Start of DATASET CONTENT

(* ===== verification/PgSimple.v ===== *)
(** * PgSimple: an instance of the engine interface

    A small PostgreSQL that executes the statements of [Ddl] with the
    behaviour the program meets:

    - identifiers: an unquoted name is folded to lower case (ASCII
      letters) and must start with a letter, [_] or a byte of a UTF-8
      character, hold only those, digits and [$], and not be a reserved
      or type/function-name keyword of PostgreSQL 16 ([reserved]); a
      quoted name is kept as written and must not hold a double quote;
      names are truncated to 63 bytes, at a character boundary;
    - string literals with [standard_conforming_strings]: a doubled
      quote stands for one quote, a backslash for itself;
    - tables with typed columns, [NOT NULL], unique keys (primary key
      and unique indexes) and rows; a name space of relations shared by
      tables, constraints and indexes;
    - [CREATE TABLE IF NOT EXISTS] skips an existing table; a default
      must be a constant ([NULL], a number, a quoted literal, [TRUE],
      [FALSE], [CURRENT_TIMESTAMP] and its siblings): a bare word is a
      column reference, which a default may not contain;
    - [COPY ... WITH CSV HEADER] skips the first line, reads an unquoted
      empty field as [NULL] and a quoted one as the empty string; rows
      are checked for arity, [NOT NULL] and unique keys;
    - [ADD CONSTRAINT ... PRIMARY KEY] checks existing rows and makes
      the columns [NOT NULL]; [FOREIGN KEY] needs a unique key on the
      referenced columns and checks existing rows; [CREATE [UNIQUE]
      INDEX] checks the rows;
    - [setval] on a sequence named in a [nextval('...')] default.

    Values are checked against the integer and boolean column types
    ([value_ok]); other types take any text.  [setval] reads integers. *)

From S2P Require Import Prelude Csv Ddl PgConn.

Module PgSimple.
Import Ddl PgConn.
Local Open Scope mig_scope.

Record pg_col : Type := mkPgCol {
  pcol_name : string;
  pcol_type : string;
  pcol_nullable : bool;
  pcol_default : option string
}.

Record pg_table : Type := mkPgTable {
  ptab_name : string;
  ptab_cols : list pg_col;
  ptab_rows : list (list (option string));
  ptab_keys : list (list string)
}.

Record pgdb : Type := mkPgDb {
  pg_tables : list pg_table;
  pg_relations : list string;
  pg_seqs : list (string * (Z * bool))
}.

Definition empty_db : pgdb := mkPgDb [] [] [].
(* ===== verification/Cli.v ===== *)
(** * Cli: the connections and the process (src/main.py, lines 8-38, 548-559, 617-618)

    [connect_to_mysql] and [connect_to_postgresql] catch any exception
    of the driver and return [None].  The drivers are the section
    variables [mysql_connect] and [pg_connect]: each returns a
    connection or raises.  [run_program] is the process [python main.py argv].
    It parses the command line ([Argparse]), opens both connections
    (both are attempted, line 554-555), and runs [main] from
    [Orchestrator].  Its result is the exit status: the code of
    [SystemExit] for a parse that exits, 1 for an exception that escapes
    [main], and 0 otherwise.

    A namespace in which [argparse] left a list where [main] expects a
    string or an int (only [--opt=--] does that) is outside the model:
    [run_program] is then [None]. *)

From S2P Require Import Prelude Catalog PgConn PgSimple Transfer Orchestrator Argparse.

Module Cli.
Import Catalog PgConn Transfer Orchestrator Argparse.
Local Open Scope mig_scope.

Section Run.
Context {DB : Type} `{PgEngine DB}.

(** [mysql.connector.connect(host=..., database=..., user=...,
    password=..., port=...)]. *)
Variable mysql_connect : string -> string -> string -> string -> Z -> outcome mysql.
(** [psycopg2.connect(...)]; the state of the connection it opens is
    the [w_conn] of the world. *)
Variable pg_connect : string -> string -> string -> string -> Z -> outcome unit.

(** Lines 8-22. *)
Definition connect_to_mysql (host database username password : string) (port : Z)
  : option mysql :=
  match mysql_connect host database username password port with
  | Ret conn => Some conn
  | Raise _ => None
  end.

(** Lines 24-38. *)
Definition connect_to_postgresql (host database username password : string) (port : Z)
  : option unit :=
  match pg_connect host database username password port with
  | Ret conn => Some conn
  | Raise _ => None
  end.

(** Lines 617-618 around [main] (lines 548-559 here, the rest in
    [Orchestrator.main]). *)
Definition run_program (argv : list string) (start_time end_time duration : string)
  : option (st (world DB) Z) :=
  match parse_args argv with
  | Exit code => Some (st_ret code)
  | Parsed ns =>
      match typed_args ns with
      | None => None
      | Some args =>
          let mysql_conn := connect_to_mysql (mysql_host args) (mysql_db args) (mysql_user args)
                              (mysql_password args) (mysql_port args) in
          let pg_conn := connect_to_postgresql (pg_host args) (pg_db args) (pg_user args)
                           (pg_password args) (pg_port args) in
          let pg_ok := match pg_conn with Some _ => true | None => false end in
          Some (st_catch (main mysql_conn pg_ok (mysql_db args) (output_dir args) (tables args)
                               start_time end_time duration ;;; st_ret 0%Z)
                         (fun _ => st_ret 1%Z))
      end
  end.

(** ** Properties *)

(** C12: a failed connection ends the run before any table: when the
    command line parses and either driver raises, the process sends no
    statement, writes no file and exits with status 0, the status of a
    completed migration. *)
Theorem run_connection_failure argv ns args t0 t1 d w :
  parse_args argv = Parsed ns -> typed_args ns = Some args ->
  connect_to_mysql (mysql_host args) (mysql_db args) (mysql_user args) (mysql_password args)
    (mysql_port args) = None \/
  connect_to_postgresql (pg_host args) (pg_db args) (pg_user args) (pg_password args)
    (pg_port args) = None ->
  exists m, run_program argv t0 t1 d = Some m /\ m w = (Ret 0%Z, w).
Proof.
  intros Hp Ht Hc. unfold run_program. rewrite Hp, Ht. eexists. split; [reflexivity|].
  destruct Hc as [Hm|Hg].
  - rewrite Hm. reflexivity.
  - rewrite Hg. unfold main. by destruct (connect_to_mysql _ _ _ _ _).
Qed.
End Run.

(** A PostgreSQL server that refuses every connection. *)
Definition refusing_pg (host database user password : string) (port : Z) : outcome unit :=
  Raise "connection refused".

Definition shop_mysql (host database user password : string) (port : Z) : outcome mysql :=
  Ret three_tables.

Lemma run_connection_failure_witness :
  parse_args (to_argv sample_args) = Parsed sample_ns /\ typed_args sample_ns = Some sample_args /\
  exists m, @run_program _ PgSimple.pg_simple shop_mysql refusing_pg (to_argv sample_args) "t0" "t1" "d" = Some m /\
    m empty_world = (Ret 0%Z, empty_world).
Proof.
  assert (Hp : parse_args (to_argv sample_args) = Parsed sample_ns) by (vm_compute; reflexivity).
  assert (Ht : typed_args sample_ns = Some sample_args) by (vm_compute; reflexivity).
  split; [exact Hp|]. split; [exact Ht|].
  apply (run_connection_failure shop_mysql refusing_pg _ _ _ "t0" "t1" "d" empty_world Hp Ht).
  right. reflexivity.
Defined.

End Cli.
(* ===== verification/Failures.v ===== *)
(** * Failures: the tables a run loses because of how it names them

    [create_postgresql_table] writes the table and column names
    unquoted ([Ddl.create_table_stmt], lines 113-131), so PostgreSQL
    folds them to lower case, while [COPY] and [INSERT] quote them
    ([Ddl.copy_stmt], [Ddl.insert_stmt], lines 208-236) and look them up
    as written.  This file proves, for the concrete engine [PgSimple]
    and every table, that a name with an upper-case letter makes the
    table fail: [CREATE TABLE] succeeds under the folded name, then both
    import paths name a table or a column that does not exist, and
    [process_table] returns [False].

    [lacks_quoted d t hc] says that the quoted names [t] and [hc] cannot
    be used together on [d]: no table [t], or one that lacks a column of
    [hc].  [quoted_rejected] shows that [COPY] and [INSERT] then raise,
    [import_rejected] that [import_table_data] returns [False] from both
    of its paths, and [process_table_rejected] that the table fails once
    its [CREATE TABLE] leaves such a database. *)

From S2P Require Import Prelude Csv Catalog Ddl PgConn PgSimple Transfer Migrate Orchestrator Copy.

Module Failures.
Import Csv Catalog Ddl PgConn PgSimple Transfer Migrate Orchestrator Copy.
Local Open Scope mig_scope.

(** The quoted table [t] with the quoted columns [hc] names nothing on
    [d]: no table [t], or one without some column of [hc]. *)
Definition lacks_quoted (d : pgdb) (t : string) (hc : list string) : Prop :=
  forall tab, find_tab d t = Some tab ->
    exists c, In c hc /\ String.length c <= 63 /\ existsb (String.eqb c) (col_names tab) = false.

(** ** Tables and names *)

Lemma find_tab_app_l d ts n t :
  find_tab d n = Some t -> List.find (fun t => String.eqb (ptab_name t) n) (pg_tables d ++ ts) = Some t.
Proof.
  unfold find_tab. induction (pg_tables d) as [|t' l IH]; [done|]. cbn.
  by destruct (String.eqb (ptab_name t') n).
Qed.

Lemma find_tab_app_r d ts n :
  find_tab d n = None -> List.find (fun t => String.eqb (ptab_name t) n) (pg_tables d ++ ts) =
                         List.find (fun t => String.eqb (ptab_name t) n) ts.
Proof.
  unfold find_tab. induction (pg_tables d) as [|t' l IH]; [done|]. cbn.
  by destruct (String.eqb (ptab_name t') n).
Qed.

(** A name MySQL takes unquoted holds no quote, backslash or space, so
    the catalogue queries look it up as written. *)
Lemma my_plain_literal t : my_plain_ident t = true -> my_literal t = Some t.
Proof.
  unfold my_plain_ident. rewrite !andb_true_iff. intros ((((_ & Hc) & _) & _) & _).
  apply my_literal_plain; apply (has_char_all_chars _ my_ident_char); done.
Qed.

Lemma select_all_names db t columns cnames rows :
  get_table_schema db t = Ret columns -> select_all db t = Ret (cnames, rows) ->
  cnames = map col_name columns.
Proof.
  unfold get_table_schema. intros (v & Hv & -> & _)%my_select_ret.
  unfold select_all, table_part. destruct (my_fails db (QSelectAll t)); [done|].
  destruct (my_plain_ident t) eqn:Hp; [|done]. rewrite (my_plain_literal t Hp) in Hv.
  injection Hv as <-. cbn [negb]. destruct (find_table db t); [|done].
  intros [= <- _]. by rewrite map_map.
Qed.

(** ** Folded names *)

Lemma lower_substring n s : lower (String.substring 0 n s) = String.substring 0 n (lower s).
Proof.
  revert n. induction s as [|c s IH]; intros [|n]; cbn; [done|done|done|]. by rewrite IH.
Qed.

(** A folded and truncated name is in lower case, so it is never a
    name that has an upper-case letter. *)
Lemma folded_neq c x : lower c <> c -> truncate (lower x) <> c.
Proof.
  intros Hc <-. apply Hc. unfold truncate. by rewrite lower_substring, lower_idem.
Qed.

Lemma resolve_unq x n : resolve (Unq x) = Ret n -> n = truncate (lower x).
Proof. cbn. by destruct (valid_unquoted x); intros [= <-]. Qed.

Lemma resolve_quo x n : resolve (Quo x) = Ret n -> n = truncate x.
Proof. cbn. by destruct (_ || _); intros [= <-]. Qed.

Lemma resolve_all_map (f : string -> ident) (g : string -> string) l ns :
  (forall x n, resolve (f x) = Ret n -> n = g x) ->
  resolve_all (map f l) = Ret ns -> ns = map g l.
Proof.
  intros Hf. revert ns. induction l as [|x l IH]; intros ns; cbn; [by intros [= <-]|].
  destruct (resolve (f x)) as [n|] eqn:E1, (resolve_all (map f l)) as [ns'|] eqn:E2;
    intros H; inversion H; subst. by rewrite (Hf _ _ E1), (IH ns').
Qed.

(** ** [COPY] and [INSERT] on names that do not exist *)

Lemma has_cols_missing tab hc c :
  In c hc -> String.length c <= 63 -> existsb (String.eqb c) (col_names tab) = false ->
  has_cols tab (map truncate hc) = false.
Proof.
  intros Hin Hl Hn. destruct (has_cols _ _) eqn:E; [|done]. exfalso.
  unfold has_cols in E. rewrite forallb_forall in E.
  specialize (E (truncate c) (in_map _ _ _ Hin)). rewrite truncate_short in E by done. congruence.
Qed.

Lemma quoted_rejected d t hc :
  String.length t <= 63 -> lacks_quoted d t hc ->
  (forall data, exists e, pg_simple_apply (copy_stmt t hc data) d = Raise e) /\
  (forall vals, exists e, pg_simple_apply (insert_stmt t hc vals) d = Raise e).
Proof.
  intros Ht Hl. split; intros x; cbn [copy_stmt insert_stmt pg_simple_apply];
    (destruct (resolve (Quo t)) as [tn|e] eqn:Et; cbn [obind]; [|eauto];
     apply resolve_quo in Et; rewrite truncate_short in Et by done; subst tn;
     destruct (resolve_all (map Quo hc)) as [cns|e] eqn:Ec; cbn [obind]; [|eauto];
     apply (resolve_all_map _ _ _ _ resolve_quo) in Ec; subst cns;
     unfold with_table; destruct (find_tab d t) as [tab|] eqn:Ef; [|eauto];
     destruct (Hl tab Ef) as (c & Hin & Hc & Hn);
     rewrite (has_cols_missing tab hc c Hin Hc Hn); eauto).
Qed.

(** ** [CREATE TABLE] under folded names *)

Lemma map_fst_combine {A B} (l1 : list A) (l2 : list B) :
  length l1 = length l2 -> map fst (combine l1 l2) = l1.
Proof.
  revert l2. induction l1 as [|x l1 IH]; intros [|y l2] Hl; cbn in *; try lia; [done|].
  rewrite IH; [done|lia].
Qed.

Lemma resolve_all_length l ns : resolve_all l = Ret ns -> length ns = length l.
Proof.
  revert ns. induction l as [|i l IH]; intros ns; cbn; [by intros [= <-]|].
  destruct (resolve i), (resolve_all l) as [ns'|] eqn:E; intros H; inversion H; subst.
  cbn. by rewrite (IH ns').
Qed.

(** [CREATE TABLE] with an unquoted name [t] that has an upper-case
    letter adds a table under the folded name, never one named [t]. *)
Lemma create_unq_table_lacks d t cds hc d' rs :
  lower t <> t -> find_tab d t = None ->
  pg_simple_apply (CreateTable (Unq t) cds) d = Ret (d', rs) -> lacks_quoted d' t hc.
Proof.
  intros Hl Hf. cbn [pg_simple_apply].
  destruct (resolve (Unq t)) as [tn|] eqn:Et; cbn [obind]; [|discriminate].
  apply resolve_unq in Et.
  destruct (resolve_all (map cd_name cds)) as [cns|]; cbn [obind]; [|discriminate].
  destruct (find_tab d tn) eqn:Eft; [intros [= <- _]; by intros tab; rewrite Hf|].
  repeat case_match; try discriminate. intros [= <- _] tab Htab.
  unfold find_tab in Htab. cbn in Htab. rewrite find_tab_app_r in Htab by done.
  cbn in Htab. destruct (String.eqb_spec tn t) as [<-|]; [|discriminate].
  exfalso. exact (folded_neq tn tn Hl (eq_sym Et)).
Qed.

(** [CREATE TABLE] with unquoted columns, one of which has an upper-case
    letter, leaves no table [t] with that column. *)
Lemma create_unq_column_lacks d t cds names c d' rs :
  map cd_name cds = map Unq names -> find_tab d t = None ->
  In c names -> lower c <> c -> String.length c <= 63 ->
  pg_simple_apply (CreateTable (Unq t) cds) d = Ret (d', rs) -> lacks_quoted d' t names.
Proof.
  intros Hn Hf Hin Hc Hlc. cbn [pg_simple_apply].
  destruct (resolve (Unq t)) as [tn|] eqn:Et; cbn [obind]; [|discriminate].
  rewrite Hn.
  destruct (resolve_all (map Unq names)) as [cns|] eqn:Ec; cbn [obind]; [|discriminate].
  pose proof (resolve_all_length _ _ Ec) as Hlen.
  apply (resolve_all_map _ _ _ _ resolve_unq) in Ec.
  destruct (find_tab d tn) eqn:Eft; [intros [= <- _]; by intros tab; rewrite Hf|].
  repeat case_match; try discriminate. intros [= <- _] tab Htab.
  unfold find_tab in Htab. cbn in Htab. rewrite find_tab_app_r in Htab by done.
  cbn in Htab. destruct (String.eqb_spec tn t) as [<-|]; [|discriminate].
  injection Htab as <-. exists c. split_and!; [done|done|]. unfold col_names. cbn [ptab_cols].
  assert (Hnm : forall l : list (string * col_def),
    map pcol_name (map (fun '(n, c0) => mkPgCol n (cd_type c0) (cd_nullable c0)
                                          (default_of (cd_default c0))) l) = map fst l)
    by (induction l as [|[] l IH]; cbn; congruence).
  rewrite Hnm, map_fst_combine.
  - subst cns. destruct (existsb _ _) eqn:E; [|done]. exfalso.
    apply existsb_exists in E as (y & Hy & Heq). apply in_map_iff in Hy as (x & <- & _).
    apply String.eqb_eq in Heq. exact (folded_neq c x Hc (eq_sym Heq)).
  - apply (f_equal (@length _)) in Hn. rewrite !length_map in Hn. rewrite Hlen, length_map. done.
Qed.

(** ** The two import paths *)

Section Insert.
Context {DB : Type} `{PgEngine DB}.

(** When every [INSERT] of the table raises, the row-by-row loop raises
    at the first batch it sends, that is as soon as it has a row. *)
Lemma execute_many_raise t h b w :
  b <> [] -> (forall v, exists e w', pg_execute (insert_stmt t h v) w = (Raise e, w')) ->
  exists e w', execute_many t h b w = (Raise e, w').
Proof.
  destruct b as [|v b]; [done|]. intros _ Hx. destruct (Hx v) as (e & w' & E).
  exists e, w'. exact (st_bind_raise _ _ _ _ _ E).
Qed.

Lemma insert_rows_raise t h rows b w :
  (rows <> [] \/ b <> []) -> (forall v, exists e w', pg_execute (insert_stmt t h v) w = (Raise e, w')) ->
  exists e w', insert_rows t h rows b w = (Raise e, w').
Proof.
  intros Hne Hx. revert b Hne. induction rows as [|r rs IH]; intros b Hne.
  - destruct b as [|v b]; [by destruct Hne as [[]|[]]|].
    destruct (execute_many_raise t h (v :: b) w ltac:(done) Hx) as (e & w' & E).
    exists e, w'. exact (st_bind_raise _ _ _ _ _ E).
  - cbn [insert_rows]. destruct (Nat.leb _ _).
    + destruct (execute_many_raise t h (b ++ [process_row r]) w ltac:(by destruct b) Hx)
        as (e & w' & E).
      exists e, w'. exact (st_bind_raise _ _ _ _ _ E).
    + apply IH. right. by destruct b.
Qed.
End Insert.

End of DATASET CONTENT

Would you please write out, exactly and with no other lines, the stretch of the listing above from the line containing "injection Htab as" through the line containing "- subst cns."?

  injection Htab as <-. exists c. split_and!; [done|done|]. unfold col_names. cbn [ptab_cols].
  assert (Hnm : forall l : list (string * col_def),
    map pcol_name (map (fun '(n, c0) => mkPgCol n (cd_type c0) (cd_nullable c0)
                                          (default_of (cd_default c0))) l) = map fst l)
    by (induction l as [|[] l IH]; cbn; congruence).
  rewrite Hnm, map_fst_combine.
  - subst cns. destruct (existsb _ _) eqn:E; [|done]. exfalso.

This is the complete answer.